El maestro Zacarías exhaló un grito que debió repercutir en el infierno, cuando vio aparecer estas palabras.

SERÁ CONDENADO POR TODA LA ETERNIDAD EL QUE PRETENDA IGUALARSE A DIOS

El viejo reloj se hizo pedazos con ruido de trueno, y el muelle, escapándose, saltó a través del salón en medio de mil contorsiones fantásticas.
El anciano se levantó y corrió hacia el muelle, tratando en vano de apoderarse de él, y exclamando:
‑¡Mi alma! ¡Mi alma!
El muelle giraba delante de él a uno y otro lado, sin que él lograra jamás alcanzarlo.
Pittonaccio se apoderó de él, al fin, y, profiriendo una horrible blasfemia, se hundió en el suelo, que se abrió para tragarlo.
El maestro Zacarías cayó de espaldas. Había dejado de existir.

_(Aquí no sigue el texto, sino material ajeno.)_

(* ===== verification/SerialSession.v ===== *)
(** * The serial session

    [components/serial_service/deck_serial_session.cpp]: who may transmit on
    the UART.  The session is disarmed, or the USB bridge or one Web client
    with a lease owns the TX line; the hardware adapter is an external world. *)

From S2P Require Import Prelude.

Inductive deck_serial_state_t :=
  | DECK_SERIAL_DISARMED
  | DECK_SERIAL_USB_TX
  | DECK_SERIAL_WEB_TX.

Inductive deck_serial_command_code_t :=
  | DECK_SERIAL_COMMAND_APPLIED
  | DECK_SERIAL_COMMAND_NO_CHANGE
  | DECK_SERIAL_COMMAND_STALE_SESSION
  | DECK_SERIAL_COMMAND_STALE_REQUEST
  | DECK_SERIAL_COMMAND_UART_INSTALL_FAILED
  | DECK_SERIAL_COMMAND_UART_UNINSTALL_FAILED
  | DECK_SERIAL_COMMAND_INVALID.

#[export] Instance serial_state_eq_dec : EqDecision deck_serial_state_t.
Proof. solve_decision. Defined.
#[export] Instance command_code_eq_dec : EqDecision deck_serial_command_code_t.
Proof. solve_decision. Defined.

(** [deck_serial_hardware_adapter_t]: the UART driver and its TX pin. *)
Class SerialHardware (W : Type) := {
  install_uart : Z -> M W bool;
  uninstall_uart : M W bool;
  set_tx_high_impedance : M W unit;
  clear_usb_tx : M W unit;
  clear_web_tx : M W unit;
}.

Record deck_serial_command_result_t := {
  r_code : deck_serial_command_code_t;
  r_state : deck_serial_state_t;
  r_session_id : Z;
  r_request_id : Z;
  r_owner_generation : Z;
  r_lease_id : Z;
}.

Record deck_serial_session := {
  lease_timeout_ms : Z;
  state : deck_serial_state_t;
  session_id : Z;
  owner_generation : Z;
  lease_id : Z;
  lease_deadline_ms : Z;
  usb_tx_rejected : Z;
  control_epoch : Z;
  web_transport_epoch : Z;
  last_request_id : Z;
  last_request_result : deck_serial_command_result_t;
  uart_install_failures : Z;
  uart_install_failed : bool;
  uart_installed : bool;
  has_last_request : bool;
}.
#[export] Instance session_rebuild : Rebuild deck_serial_session := fun s =>
  Build_deck_serial_session (lease_timeout_ms s) (state s) (session_id s) (owner_generation s)
    (lease_id s) (lease_deadline_ms s) (usb_tx_rejected s) (control_epoch s)
    (web_transport_epoch s) (last_request_id s) (last_request_result s)
    (uart_install_failures s) (uart_install_failed s) (uart_installed s) (has_last_request s).

Definition increment_nonzero (value : Z) : Z :=
  let value := u64 (value + 1) in if value =? 0 then 1 else value.

Definition fill_result (s : deck_serial_session) (code : deck_serial_command_code_t)
    (request_id : Z) : deck_serial_command_result_t := {|
  r_code := code; r_state := state s; r_session_id := session_id s; r_request_id := request_id;
  r_owner_generation := owner_generation s; r_lease_id := lease_id s |}.

Definition clear_web_lease (s : deck_serial_session) : deck_serial_session :=
  s <| lease_id := 0 |> <| lease_deadline_ms := 0 |>.

Section Session.
Context {W : Type} `{SerialHardware W}.
Implicit Types (s : deck_serial_session).

Definition return_to_usb s : M W deck_serial_session :=
  if negb (bool_decide (state s = DECK_SERIAL_WEB_TX)) then mret s
  else
    _ ← clear_web_tx;
    mret (clear_web_lease s <| state := DECK_SERIAL_USB_TX |>
            <| owner_generation := increment_nonzero (owner_generation s) |>).

Definition expire_web_lease s (now_ms : Z) : M W deck_serial_session :=
  if bool_decide (state s = DECK_SERIAL_WEB_TX) && (lease_deadline_ms s <=? now_ms)
  then return_to_usb s else mret s.

Definition disarm s : M W (bool * deck_serial_session) :=
  let installed := uart_installed s in
  let state_changed := negb (bool_decide (state s = DECK_SERIAL_DISARMED)) in
  let s := clear_web_lease (s <| state := DECK_SERIAL_DISARMED |>) in
  _ ← clear_usb_tx;
  _ ← clear_web_tx;
  uninstalled ← (if installed then uninstall_uart else mret true);
  let s := s <| uart_installed := installed && negb uninstalled |> in
  _ ← set_tx_high_impedance;
  let s := if state_changed
           then s <| owner_generation := increment_nonzero (owner_generation s) |> else s in
  mret (uninstalled, s <| has_last_request := false |> <| last_request_id := 0 |>).

(** [allocated]: whether [new (std::nothrow)] found memory. *)
Definition deck_serial_session_create (web_lease_timeout_ms : Z) (allocated : bool) :
    M W (option deck_serial_session) :=
  if (web_lease_timeout_ms =? 0) || negb allocated then mret None
  else
    let s := {|
      lease_timeout_ms := web_lease_timeout_ms; state := DECK_SERIAL_DISARMED; session_id := 0;
      owner_generation := 0; lease_id := 0; lease_deadline_ms := 0; usb_tx_rejected := 0;
      control_epoch := 0; web_transport_epoch := 0; last_request_id := 0;
      last_request_result := {| r_code := DECK_SERIAL_COMMAND_APPLIED;
        r_state := DECK_SERIAL_DISARMED; r_session_id := 0; r_request_id := 0;
        r_owner_generation := 0; r_lease_id := 0 |};
      uart_install_failures := 0; uart_install_failed := false; uart_installed := false;
      has_last_request := false |} in
    _ ← set_tx_high_impedance;
    mret (Some s).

... ... ... ... ... ... ... ... ... ... ... ... ... ... ... ... …
Sepultado en los picos de Andernatt el cadáver del relojero, regresaron a Ginebra Alberto y Geranda, quienes, durante los largos años de vida que Dios les concedió, no cesaron de rogar por el alma del maestro Zacarías, el viejo réprobo de la ciencia.
¿Lo habrá perdonado Dios?
¿Quién se atreve a aventurar juicios acerca de los designios de la Misericordia divina?